The strategy was, in many ways, a quantitative strategy. It was based entirely on a company's fundamentals and ratios, and any company that looked cheap enough would be included in Graham and the Buffett's portfolio. Because this was a relatively imprecise strategy, Graham advocated having more than 30 stocks in a portfolio at any one time so that if one stock went to zero, there would be plenty of other equities left to take over.

It's all about the business

Buffett used the same approach for decades but then began to change when he met Charlie Munger (Trades, Portfolio) who convinced him that buying quality at a good price was more important than buying cheap.

Today, he is less focused on the numbers and more focused on the quality of management and the business overall. In fact, he said that he never buys anything "just by the numbers" today.

Buffett made this statement at the 2013 annual meeting of Berkshire Hathaway shareholders in a response to a stockholder who asked, "What's your top five quantitative metrics that you've looked at, and what's your preferred number for each metric?"

Buffett responded by saying that whenever he looks at a business, he's looking at both quantitative and qualitative metrics because he's not just looking at the stock, he's looking at all aspects of the business:

"It's very important to have that mindset, that we are buying businesses, whether we’re buying 100 shares of something or whether we’re buying the entire company. We always think of them as businesses.

So when Charlie and I leaf through Value Line or look at annual reports that come across our desk or read the paper, whatever it may be, that, for one thing, we have a — we do have this cumulative knowledge of a good many industries and a good many companies, not all by a long shot.

And different numbers are of different importance -- or various numbers are of different importance -- depending on the kind of business."

No short cut

This isn't something you learn overnight and there isn't a shortcut to understanding all the various different aspects of businesses across sectors.

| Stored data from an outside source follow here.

(* ===== verification/MRTest.v ===== *)
(** * The MapReduce test harness

    [src/map_reduce/mr/util.go]: running the sequential program for the correct output,
    merging the outputs of a distributed run, and comparing the two.  The shell commands
    [find] and [sort] are parameters with the behaviour the harness relies on; paths are
    relative to the directory of the test.  The processes of a run, the counting of
    patterns and the directory itself are in [MRHarness]. *)

From S2P Require Import Prelude Coordinator MRWorker MRJob.
Local Open Scope Z_scope.

Definition nl : ascii := "010".

(** ** Text *)

(** The lines of a text; a newline at the end starts no line. *)
Fixpoint drop_last_empty (l : list string) : list string :=
  match l with
  | [] => []
  | [x] => if decide (x = ""%string) then [] else [x]
  | x :: l' => x :: drop_last_empty l'
  end.

Definition text_lines (s : string) : list string := drop_last_empty (split_on nl s).

(** ASCII white space, as [strings.TrimSpace] trims it. *)
Definition is_space (c : ascii) : bool :=
  bool_decide (c = " "%char) || (Nat.leb 9 (nat_of_ascii c) && Nat.leb (nat_of_ascii c) 13).

Fixpoint trim_left (s : string) : string :=
  match s with
  | EmptyString => ""
  | String c s' => if is_space c then trim_left s' else s
  end.

Fixpoint trim_right (s : string) : string :=
  match s with
  | EmptyString => ""
  | String c s' =>
      let r := trim_right s' in
      if decide (r = ""%string) then if is_space c then "" else String c r else String c r
  end.
Lemma leaveGroups_spec gids : forall ts cfg stay,
  tinv ts cfg -> NoDup gids -> (forall g, g ∈ gids -> valid cfg g) -> valid cfg stay -> stay ∉ gids ->
  exists ts' cfg', leaveGroups gids ts = Ret (Some (ts', true)) /\ tinv ts' cfg'
    /\ forall g, Groups cfg' !! g = if decide (g ∈ gids) then None else Groups cfg !! g.
Proof.
  induction gids as [|gid gids IH]; intros ts cfg stay Ht Hnd Hold Hstay Hns.
  { exists ts, cfg. split; [done|]. split; [done|]. intros g. by rewrite decide_False by apply not_elem_of_nil. }
  apply list.NoDup_cons in Hnd as [Hgid Hnd]. destruct (Hold gid ltac:(set_solver +)) as [l Hl].
  apply not_elem_of_cons in Hns as [Hsg Hns]. destruct Hstay as [ls Hls].
  assert (delete gid (Groups cfg) !! stay = Some ls) as Hls' by (by rewrite lookup_delete_ne).
  destruct (leave_one (sck ts) cfg gid l) as (c'&cfg'&El&Hq'&Eg'&Hwf'&Hb'); [apply Ht..|done| |].
  { intros E. by rewrite E, lookup_empty in Hls'. }
  cbn [leaveGroups]. rewrite El. cbn [gbind]. unfold checkMember. rewrite Hq'. cbn [gbind].
  rewrite not_valid_not_member; [|done|unfold valid; rewrite Eg', lookup_delete_eq; by intros [? ?]].
  destruct (ti_tester _ _ Ht gid) as [lt Hlt]; [by exists l|]. unfold ExitGroup. cbn [set_sck tgroups]. rewrite Hlt. cbn [gbind].
  edestruct (IH (mkTest (ngid (set_sck ts c')) (delete gid (tgroups (set_sck ts c'))) (sck (set_sck ts c'))) cfg' stay)
    as (ts'&cfg''&E&Ht'&Hall); [..|exists ts', cfg''; split; [exact E|]; split; [done|]].
  - split; simpl; [done..| | |].
    + rewrite Eg'. intros E. by rewrite E, lookup_empty in Hls'.
    + rewrite Eg'. apply named_delete, Ht.
    + intros g. unfold valid. rewrite Eg'. intros [x [Hne Hx]%lookup_delete_Some].
      rewrite lookup_delete_ne by done. apply (ti_tester _ _ Ht). by exists x.
  - done.
  - intros g Hin. unfold valid. rewrite Eg', lookup_delete_ne by (by intros ->). apply Hold. set_solver + Hin.
  - unfold valid. rewrite Eg'. by exists ls.
  - done.
  - intros g. rewrite Hall, Eg'. destruct (decide (g = gid)) as [->|Hne].
    + rewrite decide_False, lookup_delete_eq, decide_True by (done || set_solver +). done.
    + rewrite lookup_delete_ne by done. destruct (decide (g ∈ gids)) as [Hin|Hin].
      * rewrite decide_True by set_solver + Hin. done.
      * rewrite decide_False by set_solver + Hin Hne. done.
Qed.
End driver_lemmas.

In fact, as Buffett went on to say, his knowledge on the topic has been accumulated over several decades of reading and trying to understand businesses in many different sectors. Although, he also noted that both he and Munger quickly establish that there were certain sectors that they would never be able to understand, so haven't tried -- this is what Buffett commonly referred to as "outside his circle of competence."

An example the Oracle of Omaha gave of this process in action was his idea to buy Bank of America preferred stock. He said the roots of this idea were originally planted more than five decades before the financial crisis:

"The truth is, I read a book more than 50 years ago called 'Biography of a Bank.' It was a great book, about A.P. Giannini and the history of the bank. And I have followed Bank of America, and I followed other banks, for you know, for 50 years.

Charlie and I have bought banks. We used to travel around Chicago trying to buy more banks in the late 1960s. And so, we have certain things we think about, terms of a bank, that are different than we think about when we are buying other stocks. And so there is no one-size-fits-all."

Buffett concluded that he never approaches a company because he has been able to calculate some precise price-earnings ratio or price-book ratio or "whatever it might be." Instead, he buys when he has some idea of what the business might look like in five or 10 years and has "a reasonable amount of confidence in that judgment, and there's a disparity in price and value, and it's big."

Disclosure: The author owns shares in Berkshire Hathaway.